START RECORDS SUPPLIED

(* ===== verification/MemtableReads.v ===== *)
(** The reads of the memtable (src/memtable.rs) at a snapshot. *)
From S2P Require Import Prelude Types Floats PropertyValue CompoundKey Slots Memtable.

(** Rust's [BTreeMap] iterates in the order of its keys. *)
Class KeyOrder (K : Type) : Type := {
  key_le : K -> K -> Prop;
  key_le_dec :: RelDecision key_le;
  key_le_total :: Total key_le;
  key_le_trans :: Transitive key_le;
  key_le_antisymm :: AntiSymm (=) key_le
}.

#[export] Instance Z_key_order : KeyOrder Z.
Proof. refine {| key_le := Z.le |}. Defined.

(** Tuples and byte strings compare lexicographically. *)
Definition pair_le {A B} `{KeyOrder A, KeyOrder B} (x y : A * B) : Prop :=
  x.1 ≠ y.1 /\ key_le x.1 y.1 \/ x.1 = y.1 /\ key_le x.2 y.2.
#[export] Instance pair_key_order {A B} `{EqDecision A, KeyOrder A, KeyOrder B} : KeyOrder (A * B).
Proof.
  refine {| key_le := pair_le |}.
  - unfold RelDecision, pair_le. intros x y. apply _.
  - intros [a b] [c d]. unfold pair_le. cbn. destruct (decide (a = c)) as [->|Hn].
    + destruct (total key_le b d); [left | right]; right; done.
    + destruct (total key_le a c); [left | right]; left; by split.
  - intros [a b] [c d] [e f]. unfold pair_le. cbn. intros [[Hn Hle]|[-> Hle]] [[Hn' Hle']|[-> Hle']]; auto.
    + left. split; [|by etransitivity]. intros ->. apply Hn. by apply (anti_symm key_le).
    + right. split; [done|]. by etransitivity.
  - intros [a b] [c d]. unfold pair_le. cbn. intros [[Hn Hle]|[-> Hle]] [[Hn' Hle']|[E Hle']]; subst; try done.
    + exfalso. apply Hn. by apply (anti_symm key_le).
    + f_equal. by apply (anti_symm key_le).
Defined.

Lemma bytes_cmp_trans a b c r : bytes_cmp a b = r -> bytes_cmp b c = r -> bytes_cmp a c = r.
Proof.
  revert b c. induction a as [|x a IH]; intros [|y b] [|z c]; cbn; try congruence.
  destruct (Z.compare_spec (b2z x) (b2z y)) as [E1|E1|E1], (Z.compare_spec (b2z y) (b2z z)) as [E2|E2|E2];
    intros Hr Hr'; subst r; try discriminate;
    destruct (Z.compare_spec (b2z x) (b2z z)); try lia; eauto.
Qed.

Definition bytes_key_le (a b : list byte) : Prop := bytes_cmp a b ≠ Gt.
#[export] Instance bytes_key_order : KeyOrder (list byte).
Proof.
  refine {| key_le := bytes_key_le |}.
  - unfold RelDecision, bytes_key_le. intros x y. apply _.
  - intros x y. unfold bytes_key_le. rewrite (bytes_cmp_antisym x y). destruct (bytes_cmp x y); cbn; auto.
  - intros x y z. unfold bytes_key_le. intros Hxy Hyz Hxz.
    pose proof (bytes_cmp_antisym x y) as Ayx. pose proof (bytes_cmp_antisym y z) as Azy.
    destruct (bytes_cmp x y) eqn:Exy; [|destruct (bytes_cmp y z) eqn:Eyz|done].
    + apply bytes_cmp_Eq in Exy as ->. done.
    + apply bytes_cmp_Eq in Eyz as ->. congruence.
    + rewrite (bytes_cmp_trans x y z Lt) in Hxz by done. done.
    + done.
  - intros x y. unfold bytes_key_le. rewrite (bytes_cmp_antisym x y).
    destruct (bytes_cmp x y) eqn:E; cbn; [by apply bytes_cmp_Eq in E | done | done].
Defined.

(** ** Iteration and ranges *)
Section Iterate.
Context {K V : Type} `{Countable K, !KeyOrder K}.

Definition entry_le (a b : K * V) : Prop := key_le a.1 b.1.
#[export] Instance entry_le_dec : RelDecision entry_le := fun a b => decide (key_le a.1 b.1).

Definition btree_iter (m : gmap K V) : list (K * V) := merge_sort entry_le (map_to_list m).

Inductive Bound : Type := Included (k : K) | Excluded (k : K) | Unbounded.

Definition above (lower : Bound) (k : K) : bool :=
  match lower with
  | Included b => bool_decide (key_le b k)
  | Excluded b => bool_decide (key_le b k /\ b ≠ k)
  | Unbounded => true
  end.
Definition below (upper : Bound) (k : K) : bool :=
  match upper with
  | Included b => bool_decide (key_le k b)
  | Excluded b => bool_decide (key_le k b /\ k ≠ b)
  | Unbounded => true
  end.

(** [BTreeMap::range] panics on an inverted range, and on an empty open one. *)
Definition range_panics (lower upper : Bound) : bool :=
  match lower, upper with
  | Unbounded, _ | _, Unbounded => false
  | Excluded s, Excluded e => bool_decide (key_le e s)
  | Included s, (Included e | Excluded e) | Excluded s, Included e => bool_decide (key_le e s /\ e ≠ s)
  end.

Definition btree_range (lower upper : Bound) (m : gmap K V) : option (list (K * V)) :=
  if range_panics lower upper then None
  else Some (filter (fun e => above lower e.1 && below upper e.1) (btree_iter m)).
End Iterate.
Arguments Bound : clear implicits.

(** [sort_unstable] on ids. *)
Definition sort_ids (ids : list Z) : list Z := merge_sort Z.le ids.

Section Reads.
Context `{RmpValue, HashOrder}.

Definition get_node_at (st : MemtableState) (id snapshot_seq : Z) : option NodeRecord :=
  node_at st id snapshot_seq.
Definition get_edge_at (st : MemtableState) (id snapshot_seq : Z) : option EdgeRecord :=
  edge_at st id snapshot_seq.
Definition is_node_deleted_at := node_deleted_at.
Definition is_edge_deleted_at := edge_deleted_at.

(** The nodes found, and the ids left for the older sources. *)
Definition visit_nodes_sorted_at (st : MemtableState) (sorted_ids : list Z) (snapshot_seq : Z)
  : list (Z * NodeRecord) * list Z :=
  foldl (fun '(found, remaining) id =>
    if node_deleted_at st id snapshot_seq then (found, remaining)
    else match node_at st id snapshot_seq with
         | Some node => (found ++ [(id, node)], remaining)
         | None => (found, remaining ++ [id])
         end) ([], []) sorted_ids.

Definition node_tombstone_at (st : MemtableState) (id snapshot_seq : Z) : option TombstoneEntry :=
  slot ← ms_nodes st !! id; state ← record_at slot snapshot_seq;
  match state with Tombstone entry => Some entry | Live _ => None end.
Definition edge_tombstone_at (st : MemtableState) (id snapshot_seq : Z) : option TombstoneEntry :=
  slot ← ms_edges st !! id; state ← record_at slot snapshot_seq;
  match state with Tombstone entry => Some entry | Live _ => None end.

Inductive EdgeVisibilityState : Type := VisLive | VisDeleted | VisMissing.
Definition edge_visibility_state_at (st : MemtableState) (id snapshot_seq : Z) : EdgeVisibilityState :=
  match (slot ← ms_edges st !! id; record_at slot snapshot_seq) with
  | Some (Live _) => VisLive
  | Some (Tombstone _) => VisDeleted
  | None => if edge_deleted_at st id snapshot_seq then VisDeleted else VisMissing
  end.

END RECORDS SUPPLIED

TASK REQUIREMENTS => From top to bottom, repeat the material above word for word.

SOLUTION FOR THIS EXERCISE =>
(* ===== verification/MemtableReads.v ===== *)
(** The reads of the memtable (src/memtable.rs) at a snapshot. *)
From S2P Require Import Prelude Types Floats PropertyValue CompoundKey Slots Memtable.

(** Rust's [BTreeMap] iterates in the order of its keys. *)
Class KeyOrder (K : Type) : Type := {
  key_le : K -> K -> Prop;
  key_le_dec :: RelDecision key_le;
  key_le_total :: Total key_le;
  key_le_trans :: Transitive key_le;
  key_le_antisymm :: AntiSymm (=) key_le
}.

#[export] Instance Z_key_order : KeyOrder Z.
Proof. refine {| key_le := Z.le |}. Defined.

(** Tuples and byte strings compare lexicographically. *)
Definition pair_le {A B} `{KeyOrder A, KeyOrder B} (x y : A * B) : Prop :=
  x.1 ≠ y.1 /\ key_le x.1 y.1 \/ x.1 = y.1 /\ key_le x.2 y.2.
#[export] Instance pair_key_order {A B} `{EqDecision A, KeyOrder A, KeyOrder B} : KeyOrder (A * B).
Proof.
  refine {| key_le := pair_le |}.
  - unfold RelDecision, pair_le. intros x y. apply _.
  - intros [a b] [c d]. unfold pair_le. cbn. destruct (decide (a = c)) as [->|Hn].
    + destruct (total key_le b d); [left | right]; right; done.
    + destruct (total key_le a c); [left | right]; left; by split.
  - intros [a b] [c d] [e f]. unfold pair_le. cbn. intros [[Hn Hle]|[-> Hle]] [[Hn' Hle']|[-> Hle']]; auto.
    + left. split; [|by etransitivity]. intros ->. apply Hn. by apply (anti_symm key_le).
    + right. split; [done|]. by etransitivity.
  - intros [a b] [c d]. unfold pair_le. cbn. intros [[Hn Hle]|[-> Hle]] [[Hn' Hle']|[E Hle']]; subst; try done.
    + exfalso. apply Hn. by apply (anti_symm key_le).
    + f_equal. by apply (anti_symm key_le).
Defined.

Lemma bytes_cmp_trans a b c r : bytes_cmp a b = r -> bytes_cmp b c = r -> bytes_cmp a c = r.
Proof.
  revert b c. induction a as [|x a IH]; intros [|y b] [|z c]; cbn; try congruence.
  destruct (Z.compare_spec (b2z x) (b2z y)) as [E1|E1|E1], (Z.compare_spec (b2z y) (b2z z)) as [E2|E2|E2];
    intros Hr Hr'; subst r; try discriminate;
    destruct (Z.compare_spec (b2z x) (b2z z)); try lia; eauto.
Qed.

Definition bytes_key_le (a b : list byte) : Prop := bytes_cmp a b ≠ Gt.
#[export] Instance bytes_key_order : KeyOrder (list byte).
Proof.
  refine {| key_le := bytes_key_le |}.
  - unfold RelDecision, bytes_key_le. intros x y. apply _.
  - intros x y. unfold bytes_key_le. rewrite (bytes_cmp_antisym x y). destruct (bytes_cmp x y); cbn; auto.
  - intros x y z. unfold bytes_key_le. intros Hxy Hyz Hxz.
    pose proof (bytes_cmp_antisym x y) as Ayx. pose proof (bytes_cmp_antisym y z) as Azy.
    destruct (bytes_cmp x y) eqn:Exy; [|destruct (bytes_cmp y z) eqn:Eyz|done].
    + apply bytes_cmp_Eq in Exy as ->. done.
    + apply bytes_cmp_Eq in Eyz as ->. congruence.
    + rewrite (bytes_cmp_trans x y z Lt) in Hxz by done. done.
    + done.
  - intros x y. unfold bytes_key_le. rewrite (bytes_cmp_antisym x y).
    destruct (bytes_cmp x y) eqn:E; cbn; [by apply bytes_cmp_Eq in E | done | done].
Defined.

(** ** Iteration and ranges *)
Section Iterate.
Context {K V : Type} `{Countable K, !KeyOrder K}.

Definition entry_le (a b : K * V) : Prop := key_le a.1 b.1.
#[export] Instance entry_le_dec : RelDecision entry_le := fun a b => decide (key_le a.1 b.1).

Definition btree_iter (m : gmap K V) : list (K * V) := merge_sort entry_le (map_to_list m).

Inductive Bound : Type := Included (k : K) | Excluded (k : K) | Unbounded.

Definition above (lower : Bound) (k : K) : bool :=
  match lower with
  | Included b => bool_decide (key_le b k)
  | Excluded b => bool_decide (key_le b k /\ b ≠ k)
  | Unbounded => true
  end.
Definition below (upper : Bound) (k : K) : bool :=
  match upper with
  | Included b => bool_decide (key_le k b)
  | Excluded b => bool_decide (key_le k b /\ k ≠ b)
  | Unbounded => true
  end.

(** [BTreeMap::range] panics on an inverted range, and on an empty open one. *)
Definition range_panics (lower upper : Bound) : bool :=
  match lower, upper with
  | Unbounded, _ | _, Unbounded => false
  | Excluded s, Excluded e => bool_decide (key_le e s)
  | Included s, (Included e | Excluded e) | Excluded s, Included e => bool_decide (key_le e s /\ e ≠ s)
  end.

Definition btree_range (lower upper : Bound) (m : gmap K V) : option (list (K * V)) :=
  if range_panics lower upper then None
  else Some (filter (fun e => above lower e.1 && below upper e.1) (btree_iter m)).
End Iterate.
Arguments Bound : clear implicits.

(** [sort_unstable] on ids. *)
Definition sort_ids (ids : list Z) : list Z := merge_sort Z.le ids.

Section Reads.
Context `{RmpValue, HashOrder}.

Definition get_node_at (st : MemtableState) (id snapshot_seq : Z) : option NodeRecord :=
  node_at st id snapshot_seq.
Definition get_edge_at (st : MemtableState) (id snapshot_seq : Z) : option EdgeRecord :=
  edge_at st id snapshot_seq.
Definition is_node_deleted_at := node_deleted_at.
Definition is_edge_deleted_at := edge_deleted_at.

(** The nodes found, and the ids left for the older sources. *)
Definition visit_nodes_sorted_at (st : MemtableState) (sorted_ids : list Z) (snapshot_seq : Z)
  : list (Z * NodeRecord) * list Z :=
  foldl (fun '(found, remaining) id =>
    if node_deleted_at st id snapshot_seq then (found, remaining)
    else match node_at st id snapshot_seq with
         | Some node => (found ++ [(id, node)], remaining)
         | None => (found, remaining ++ [id])
         end) ([], []) sorted_ids.

Definition node_tombstone_at (st : MemtableState) (id snapshot_seq : Z) : option TombstoneEntry :=
  slot ← ms_nodes st !! id; state ← record_at slot snapshot_seq;
  match state with Tombstone entry => Some entry | Live _ => None end.
Definition edge_tombstone_at (st : MemtableState) (id snapshot_seq : Z) : option TombstoneEntry :=
  slot ← ms_edges st !! id; state ← record_at slot snapshot_seq;
  match state with Tombstone entry => Some entry | Live _ => None end.

Inductive EdgeVisibilityState : Type := VisLive | VisDeleted | VisMissing.
Definition edge_visibility_state_at (st : MemtableState) (id snapshot_seq : Z) : EdgeVisibilityState :=
  match (slot ← ms_edges st !! id; record_at slot snapshot_seq) with
  | Some (Live _) => VisLive
  | Some (Tombstone _) => VisDeleted
  | None => if edge_deleted_at st id snapshot_seq then VisDeleted else VisMissing
  end.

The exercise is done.